HONG KONG – China's Luye Pharma Group Ltd. acquired the rights of Astrazeneca plc's antipsychotics Seroquel (quetiapine fumarate) and Seroquel XR. The transaction, which will allow Luye to manufacture the drugs and market them in 51 countries and regions, is a win-win, helping Luye tap into the global market while Astrazeneca seeks to spin off products that are no longer part of its core business.
Under the agreement, Luye will pay Astrazeneca $546 million in total by installment for a package including the manufacturing know-how, marketing authorizations, regulatory information, electronic materials for commercialization, certain patents of Seroquel and Seroquel XR, as well as the license of the antipsychotics in 51 markets such as China, Brazil, Australia, Mexico, South Korea and the U.K.
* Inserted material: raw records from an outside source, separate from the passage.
(** * Medium data extraction: the extraction, normalisation and load nodes

    A shallow embedding of [src/api_medium/pipelines/data_processing/nodes.py]:
    the four extraction nodes ([extract_users], [fetch_user_articles_info],
    [fetch_publications_info], [fetch_top_feeds]), the pandas operations they
    use on data frames ([pd.concat], [DataFrame.explode]), the tag relevance
    computation of the publication node, and the BigQuery load blocks.

    Conventions of the model:
    - a Python [dict] with string keys is a [gmap string value]; a
      [pd.DataFrame] is the list of its rows, each row a [dict] from column
      name to cell ([ignore_index=True] everywhere, so the index is the
      position in the list);
    - a Python [str] is a [string]; [str.lower] and the regular expression
      class [\w] are modelled on the ASCII range: on ASCII text
      ([is_ascii_text]) they are what Python computes, and the statements
      about words and counts are made for ASCII text only;
    - an attribute access or call that may raise returns a [result];
    - the logger, the warehouse and the clock are the fields of [world],
      threaded through the nodes by the monad [M];
    - a [dict] (hence a [Counter]) iterates in insertion order, as in
      Python 3.7 and later. *)

From Stdlib Require Import ZArith List String Ascii Bool Lia.
From stdpp Require Import base gmap strings list.
Import ListNotations.
Local Open Scope string_scope.
Local Open Scope list_scope.

(** ** Python values and exceptions *)

Inductive scalar :=
| SNone
| SNaN
| SStr (s : string)
| SInt (z : Z)
| SBool (b : bool).

(** A cell or attribute value: a scalar, or a list (the multi-valued
    attributes; the platform's identifiers, tags and keywords are strings). *)
Inductive value :=
| VScalar (s : scalar)
| VList (l : list string).

Inductive exception :=
| KeyError (key : string)
| TypeError (msg : string)
| AttributeError (msg : string)
| IndexError (msg : string)
| ClientError (msg : string).   (* anything raised by an external library *)

(** [str(e)] *)
Definition str_exc (e : exception) : string :=
  match e with
  | KeyError k => "'" +:+ k +:+ "'"
  | TypeError m | AttributeError m | IndexError m | ClientError m => m
  end.

Definition result (A : Type) : Type := exception + A.

(** Truth value of a Python object, as tested by [if x:]. *)
Definition truthy (v : value) : bool :=
  match v with
  | VScalar SNone => false
  | VScalar SNaN => true
  | VScalar (SStr s) => negb (String.eqb s "")
  | VScalar (SInt z) => negb (Z.eqb z 0)
  | VScalar (SBool b) => b
  | VList l => match l with [] => false | _ :: _ => true end
  end.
"This collaboration enables us to deep dive in the current major international markets while [we] enter more emerging markets that are new to us," Sammy Jiang, vice president of strategy and business development at Luye Pharma, told BioWorld. "We plan to get all the licenses needed in the 51 markets and have manufacturing know-how transferred in three years."
Astrazeneca will receive an up-front payment of $260 million followed by two installments, as well as an extra $8 million after the company has transferred its manufacturing know-how to Luye and Luye is able to sell Seroquel XR in China.
Seroquel and Seroquel XR are atypical antipsychotic medicines with antidepressant properties. Seroquel is indicated for schizophrenia and bipolar disorder, while Seroquel XR is used to treat major depressive disorder and generalized anxiety disorder.
The central nervous system (CNS) is one of Luye's focus areas. The Chinese drugmaker has in its pipeline LY-03004 to treat schizophrenia and bipolar disorder, LY-03003 for Parkinson's disease and LY-03005 for depression. The addition of Seroquel and Seroquel XR will further enrich its CNS product portfolio.
"As [sales of] Seroquel and Seroquel XR are already established, we can make use of the existing channels for commercialization. They are branded products with well-established product lines," said Jiang. "The manufacturing know-how will be transferred to China, which can strengthen our manufacturing capability and put us on a par with other global players."
In 2009 and 2017, China included Seroquel and Seroquel XR in its category B of the national health insurance drug list, respectively.
"The drugs have vast potentials in China with a big patient base. Last year, the CNS market saw an average growth of 10 percent, while Seroquel alone saw a 17 percent increase," said Jiang.
"We expect Seroquel to see robust sales growth in China in the next three to five years," she added. "Last year, our CNS products contributed 13 percent to our total revenue. With Seroquel and Seroquel XR, we expect to see a growth to 30 percent in the CNS sector."
Meanwhile, Astrazeneca can cash out from Seroquel and Seroquel XR, drugs that are no longer its priorities. Instead, the pharma giant will focus on oncology, respiratory, cardiovascular, renal and metabolic diseases.
"The agreement with Luye Pharma is in line with Astrazeneca's strategy to focus on three main therapy areas while maximizing the value from our legacy medicines like Seroquel," said Mark Mallon, executive vice president of global product and portfolio strategy at Astrazeneca. "The agreement with Luye will also ensure continued widespread patient access to important established medicines."
Jiang echoed Mallon's view. "The price was not a major concern for Astrazeneca. They are more strategic-minded and consider more the future prospects of the products. The agreement with Luye is in line with their strategy to focus on three major therapeutic areas that do not include CNS," she said.
Astrazeneca may have sold off the two antipsychotics at a right time. Seroquel has lost its compound patent protection globally in 2012, and Seroquel XR formulation patents have also expired in most markets in 2017.
The two brought in only $148 million last year in the markets covered in the agreement with Luye. Back in 2009, Seroquel alone generated $4.9 billion worldwide for Astrazeneca, representing 15 percent of the company's total revenue. But it also caused losses for the pharma company as it was involved in numerous lawsuits related to an increased risk of diabetes in the U.S. The drugmaker had to pay $198 million to settle around 17,500 injury claims in 2010.
In face of the potential claims, Jiang said her company had taken into consideration such risks.
"The 51 markets were carefully selected by us," said Jiang.
Jiang added that the agreement with Astrazeneca has already opened the door to more potential multinational collaborations for Luye, which might bring in two more similar deals this year.
"We have been aiming to go global, and this deal with Astrazeneca helps us enlarge our global market penetration," she said.